どんぴんからりん

昔話、絵本、創作は主に短編の内容を紹介しています。やればやるほど森に迷い込む感じです。(2012.10から)

人形からとどいた手紙

2024年03月09日 | 絵本(外国)

   人形からとどいた手紙ーベルリンのカフカ/ラリッサ・トゥーリー・文 レベッカ・グリーン・絵 野坂悦子・訳/化学同人/2023年

 

 副題に「ベルリンのカフカ」とあるので、あの作家のカフカ?と思いながら読みはじめました。

 カフカと恋人のドーラが公園の散歩中、人形をなくしたというイルマにあいます。悲しんでいるイルマに、人形のスープシーは、ちょっと旅にでたんだと語りかけたカフカ。人形の手紙をあずかる郵便屋となのり、このあと人形からあずかったといって手紙をイルマにわたします。

 一通目は1923.10.23の日付で、冒険の旅に出たという手紙。つぎの日はハイキングして山にきた。そのつぎの日はパリ。好きなものだけ食べている。イギリスでピーターくんとお茶をしたこと。スペインのバロセロナでは、ガウディさんに建築の話を聞いたこと、エジプトのピラミッドをみたことが続きました。

 1923.11.8の手紙は、前より短くなりました。それからカフカは公園にあらわれませんでした。手紙のやり取りは公園でされていたのです。イルマはまちました。雨が降ってもまちました。

 イルマが、ドーラに尋ねると、「頭や目のおくが、ずっと痛い」が、「郵便屋の仕事をわすれたわけじゃないわ」と、1923.11.11の手紙をわたします。そこには、「南極に行くから、これで手紙は書けません。だから、これでさようなら」と書いてありました。

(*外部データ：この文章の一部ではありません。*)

Lemma note_ttl_outside now ttl d d0 file_name c f :
  outside c d -> same_in d f (note_ttl opens now ttl d0 file_name c f).2.
Proof.
  intros Ho. unfold note_ttl.
  set (path := ttl_p c ++ get_date (lit "-") (add_days ttl now) ++ lit "/ttl").
  assert (Hp : forall x, starts_with (path ++ x) (dir_p d) = false)
    by (intros x; unfold path; rewrite <- !app_assoc; apply Ho).
  pose proof (Hp []) as Hp0. rewrite app_nil_r in Hp0.
  pose proof (append_outside path (dir_p d0 ++ file_name ++ [x0a]) d f Hp0) as Ha.
  destruct (append_to_file opens path _ f) as [o f1]. cbn [snd] in Ha.
  destruct o; [done|]. eapply same_in_trans; [done|]. by apply ttl_append_outside.
Qed.
End ttl.

(** The flags of a write with a timestamp and a checksum. *)
Definition stamp_flags (w : w_type) (tms crc : Z) : bytes :=
  pad2 (w_code w) ++ numeric_to_chars I64 tms ++ numeric_to_chars I64 crc.

(** Kinds whose writes carry both stamps, are replicated and replace the file as a whole.  Of the
    kinds with both stamps "ajdb", which appends, and "jdb_formed" are left out. *)
Definition stamped (w : w_type) : Prop := w = updatable \/ w = updatable_without_compress \/ w = jdb.

Lemma stamp_flags_fields w tms crc : stamped w ->
  zlen (stamp_flags w tms crc) = 18 /\ zsub (stamp_flags w tms crc) 0 2 = pad2 (w_code w) /\
  zsub (stamp_flags w tms crc) 2 8 = numeric_to_chars I64 tms /\
  zsub (stamp_flags w tms crc) 10 8 = numeric_to_chars I64 crc.
Proof.
  intros Hw. assert (Hk : length (pad2 (w_code w)) = 2%nat) by (destruct Hw as [-> | [-> | ->]]; done).
  unfold stamp_flags. generalize (pad2 (w_code w)) Hk. intros k Hk'. repeat split.
  - rewrite !length_app, Hk', !length_numeric_to_chars. reflexivity.
  - apply zsub_head. by rewrite Hk'.
  - rewrite zsub_skip by lia. replace (2 - zlen k) with 0 by lia. apply zsub_head. by rewrite length_numeric_to_chars.
  - rewrite !zsub_skip by (rewrite ?length_numeric_to_chars; simpl; lia).
    rewrite length_numeric_to_chars. replace (10 - zlen k - Z.of_nat (sizeof I64)) with 0 by (simpl; lia).
    rewrite <- (app_nil_r (numeric_to_chars I64 crc)) at 1. apply zsub_head. by rewrite length_numeric_to_chars.
Qed.

(** What is written for a request: its content, or what the json database makes of it. *)
Definition payload_of `{JdbEngine} (opens : bytes -> bool) (now : date_time) (d : directory) (file_name : bytes) (q : request)
    (w : w_type) (f : fs) : option jdb_result :=
  match w with
  | jdb | ajdb => jdb_part opens now d file_name (q_name q) (enc_request q) (start_content_from (parsed q)) w f ∅
  | _ => Some (JdbResult (q_body q) false true d f ∅)
  end.

Section store.
Context `{JdbEngine} (hash : bytes -> Z) (decrypt : bytes -> bytes -> bytes -> bytes) (opens : bytes -> bool).
Context (now : date_time) (Hnow : normal now) (Hyear : 1000 <= year (date_ now) <= 9999).
Context (w : w_type) (Hw : stamped w).
Context (tms crc : Z) (Htms : in_range I64 tms) (Hcrc : in_range I64 crc).
Context (q : request) (Hq : request_ok q) (Hflags : q_flags q = stamp_flags w tms crc).
Context (Hname : zlen (q_name q) <= 64).
Context (sub fname : bytes) (Hsub : split_subfolder (q_name q) = (sub, fname)) (Hfname : fname <> []).
Context (s : server) (d : directory) (Hd : dirs (conf s) !! sub = Some d).
Let name := dir_p d ++ segment_name hash fname.
Let ttl := default 0 (stoi I32 (q_ttl q)).
Context (payload : bytes) (Hpay : payload_of opens now d (segment_name hash fname) q w (files s) =
  Some (JdbResult payload false true d (files s) ∅)).
Context (Hopen : opens name = true) (Hblk : block_ok (fs_block_size_b d)).
Context (Hold : forall c, files s !! name = Some c -> file_ok (fs_block_size_b d) c).
Context (Hnew : forall c, written now ttl (headers_of w tms crc) payload = Some c -> file_ok (fs_block_size_b d) c).
Context (Hcurr : 0 <= curr_size_b d < 2 ^ 62) (Hout : outside (conf s) d).

(** The list of the date on which the file expires. *)
Definition expiry_list : bytes := ttl_p (conf s) ++ get_date (lit "-") (add_days ttl now) ++ lit "/ttl".

(** The outcome of a write, as a specification. *)
Record stored (r : response * server * option (bytes * Z * Z)) : Prop := {
  st_status : (r.1.1 : response) !! lit "status" = Some (JStr (lit "01"));
  st_event : r.2 = Some (q_name q, tms, crc);
  st_file : files r.1.2 !! name = written now ttl (headers_of w tms crc) payload;
  st_others n : n <> name -> starts_with n (dir_p d) = true -> files r.1.2 !! n = files s !! n;
  st_dir : exists d', dirs (conf r.1.2) = <[sub := d']> (dirs (conf s)) /\ dir_p d' = dir_p d /\
    curr_size_b d' = curr_size_b d +
      (used (dir_p d) (fs_block_size_b d) (files r.1.2) - used (dir_p d) (fs_block_size_b d) (files s));
  st_read : enable_read (conf r.1.2) = enable_read (conf s);
  st_conf : exists z, conf r.1.2 = conf (set_dir sub (inc_curr_disk_size z d) s);
  st_elsewhere n : n <> name -> starts_with n (ttl_p (conf s)) = false -> files r.1.2 !! n = files s !! n;
  st_noted n : 0 < ttl -> opens expiry_list = true -> n <> name -> files r.1.2 !! n =
    if decide (n = expiry_list) then Some (default [] (files s !! expiry_list) ++ name ++ [x0a]) else files s !! n }.

Lemma file_headers_stamp : file_headers w (q_flags q) = (headers_of w tms crc, true).
Proof.
  destruct (stamp_flags_fields w tms crc Hw) as (H1 & H2 & H3 & H4). rewrite Hflags. unfold file_headers.
  rewrite H1, H3, H4. by destruct Hw as [-> | [-> | ->]].
Qed.

Lemma written_size : let o := written now ttl (headers_of w tms crc) payload in
  wrap I32 (0 + (taken (fs_block_size_b d) o - taken (fs_block_size_b d) (files s !! name))) =
    taken (fs_block_size_b d) o - taken (fs_block_size_b d) (files s !! name).
Proof.
  intros o. pose proof (taken_bound _ o Hblk Hnew). pose proof (taken_bound _ (files s !! name) Hblk Hold).
  apply wrap_id. range_lia.
Qed.

Lemma used_bound : let o := written now ttl (headers_of w tms crc) payload in
  wrap I64 (curr_size_b d + (taken (fs_block_size_b d) o - taken (fs_block_size_b d) (files s !! name))) =
    curr_size_b d + (taken (fs_block_size_b d) o - taken (fs_block_size_b d) (files s !! name)).
Proof.
  intros o. pose proof (taken_bound _ o Hblk Hnew). pose proof (taken_bound _ (files s !! name) Hblk Hold).
  apply wrap_id. range_lia.
Qed.

Lemma expiry_list_ne : expiry_list <> name.
Proof.
  intros E. pose proof (Hout (get_date (lit "-") (add_days ttl now) ++ lit "/ttl")) as Ho.
  fold expiry_list in Ho. unfold expiry_list in E, Ho. rewrite E in Ho. unfold name in Ho. by rewrite starts_with_app in Ho.
Qed.

Lemma note_ttl_first now' ttl' d0 file_name c f :
  let path := ttl_p c ++ get_date (lit "-") (add_days ttl' now') ++ lit "/ttl" in
  opens path = true -> (note_ttl opens now' ttl' d0 file_name c f).2 =
    <[path := default [] (f !! path) ++ dir_p d0 ++ file_name ++ [x0a]]> f.
Proof. intros path Ho. unfold note_ttl, append_to_file. fold path. rewrite Ho. done. Qed.

Lemma store_file_stored exists_ :
  exists r, store_file opens now (q_name q) (segment_name hash fname) sub (enc_request q) (parsed q) d exists_ s = Some r /\
    stored r.
Proof.
  destruct (stamp_flags_fields w tms crc Hw) as (H1 & H2 & H3 & H4).
  unfold store_file. rewrite request_body. cbn [parsed h_flags h_ttl]. fold ttl. rewrite Hflags, H1, H2.
  change (2 <=? 18) with true. cbv iota. rewrite stoi_pad2 by (by destruct Hw as [-> | [-> | ->]]). rewrite <- Hflags, file_headers_stamp.
  pose proof Hpay as Hj. unfold payload_of in Hj. cbn [parsed start_content_from] in Hj |- *. rewrite Hj. cbn [mbind option_bind jdb_dir ok_jdb_write negb to_write jdb_files jdb_res is_append].
  eexists. split; [reflexivity|].
  assert (Hh : match headers_of w tms crc with [] => [lit "00"] | _ => headers_of w tms crc end = headers_of w tms crc)
    by (by destruct Hw as [-> | [-> | ->]]).
  rewrite Hh. rewrite (bool_decide_false (w = appendable)) by (by destruct Hw as [-> | [-> | ->]]). cbn [andb].
  rewrite write_file_spec by done. fold name. rewrite written_size.
  set (o := written now ttl (headers_of w tms crc) payload) in *.
  set (f' := partial_alter (fun _ => o) name (files s)).
  set (d' := inc_curr_disk_size (taken (fs_block_size_b d) o - taken (fs_block_size_b d) (files s !! name)) d).
  assert (He : (if true then match headers_of w tms crc with
    | _ :: t :: c :: _ => Some (q_name q, chars_to_numeric I64 t, chars_to_numeric I64 c) | _ => None end else None)
    = Some (q_name q, tms, crc)).
  { destruct Hw as [-> | [-> | ->]]; cbn [headers_of]; by rewrite !chars_to_numeric_to_chars. }
  assert (Hu : used (dir_p d) (fs_block_size_b d) f' = used (dir_p d) (fs_block_size_b d) (files s) +
    (taken (fs_block_size_b d) o - taken (fs_block_size_b d) (files s !! name))) by apply used_write.
  assert (Hd' : curr_size_b d' = curr_size_b d +
    (used (dir_p d) (fs_block_size_b d) f' - used (dir_p d) (fs_block_size_b d) (files s))).
  { unfold d'. cbn [inc_curr_disk_size curr_size_b]. unfold o in *. rewrite used_bound, Hu. lia. }
  assert (Hn : forall f2, same_in d f' f2 -> f2 !! name = o /\
    (forall n, n <> name -> starts_with n (dir_p d) = true -> f2 !! n = files s !! n) /\
    used (dir_p d) (fs_block_size_b d) f2 = used (dir_p d) (fs_block_size_b d) f').
  { intros f2 [A B]. split; [rewrite A by apply starts_with_app; unfold f'; apply lookup_partial_alter_eq|].
    split; [|apply B]. intros n Hne Hp. rewrite A by done. unfold f'. by apply lookup_partial_alter_ne. }
  assert (Hf' : forall n, n <> name -> f' !! n = files s !! n) by (intros n Hne; by apply lookup_partial_alter_ne).
  destruct (Z.ltb_spec 0 ttl) as [Httl|Httl]; cbn [andb negb].
  - pose proof (note_ttl_outside opens now ttl d d' (segment_name hash fname) (conf s) f' Hout) as Ho.
    pose proof (fun n => note_ttl_elsewhere opens now ttl d' (segment_name hash fname) (conf s) f' n) as He2.
    pose proof (note_ttl_first now ttl d' (segment_name hash fname) (conf s) f') as Hnt.
    destruct (note_ttl opens now ttl d' (segment_name hash fname) (conf s) f') as [o2 f2]. cbn [snd] in Ho, He2, Hnt.
    destruct (Hn f2 Ho) as (A & B & C).
    split; cbn [fst snd set_files set_dir files conf dirs enable_read]; [|exact He|exact A|exact B| |done|by eexists| |].
    + rewrite !lookup_insert_ne by done. by vm_compute.
    + exists d'. split; [done|]. split; [done|]. by rewrite C.
    + intros n Hne Hnt'. by rewrite He2, Hf'.
    + intros n _ Hop Hne. fold expiry_list in Hnt. rewrite Hnt by done. rewrite Hf' by apply expiry_list_ne.
      case_decide as E; [subst n; rewrite lookup_insert_eq; unfold name; by rewrite <- app_assoc|]. by rewrite lookup_insert_ne, Hf' by done.
  - destruct (Hn f' ltac:(by split)) as (A & B & C).
    split; cbn [fst snd set_files set_dir files conf dirs enable_read]; [|exact He|exact A|exact B| |done|by eexists| |].
    + rewrite !lookup_insert_ne by done. by vm_compute.
    + exists d'. done.
    + intros n Hne _. by apply Hf'.
    + intros n Hlt. lia.
Qed.

Lemma accept_file_stored chk (Hroom : is_file_exists (files s) name = true \/
    (enabled d = true /\ curr_size_b d < max_size_b d)) :
  enable_write (conf s) = true -> auth_ok (auth (conf s)) chk (q_auth q) ->
  exists r, accept_file hash decrypt opens true now (enc_request q) chk false s = Some r /\ stored r.
Proof.
  intros Hen Ha. unfold accept_file.
  assert (Hl : 2 < zlen (enc_request q)).
  { unfold enc_request. rewrite length_app. cbn [length]. rewrite length_app. cbn [length]. rewrite length_app. cbn [length]. lia. }
  rewrite (proj2 (Z.ltb_lt _ _)) by done. rewrite Hen. cbn [negb andb].
  rewrite (proj2 (Z.ltb_lt _ _)) by done. cbn [negb]. rewrite hdr_loop_request by done.
  cbn [parsed h_name is_auth_ok negb]. rewrite (proj2 (Z.ltb_ge _ _)) by lia. rewrite Hsub.
  assert (E : forall A (x y : A), match fname with [] => x | _ :: _ => y end = y)
    by (clear -Hfname; intros; by destruct fname).
  rewrite E, Hd. fold name.
  replace (is_file_exists (files s) name || (enabled d && (curr_size_b d <? max_size_b d))) with true
    by (destruct Hroom as [-> | [-> Hlt]]; [done|]; by rewrite (proj2 (Z.ltb_lt _ _)), orb_true_r).
  apply (store_file_stored (is_file_exists (files s) name)).
Qed.
End store.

 もういちどイルマに会ったカフカは、旅に出るというイルマに、ノートとペンをもっていき、冒険の旅を毎日書き残しなさいといい、背筋を伸ばし、ほほえみます。

 そして、「これからたくさんあそんで、いつか冒険の旅にでる人」と「これから最後の旅に向かう人」は さよならをいって はなれていきました。

 

 生前のカフカのエピソードをもとに書かれた絵本。
 生前評価されることなく亡くなったカフカ(1983~1924)ですが、ただ一回の出会いから、少女を勇気づける手紙を着想した優しさに感動です。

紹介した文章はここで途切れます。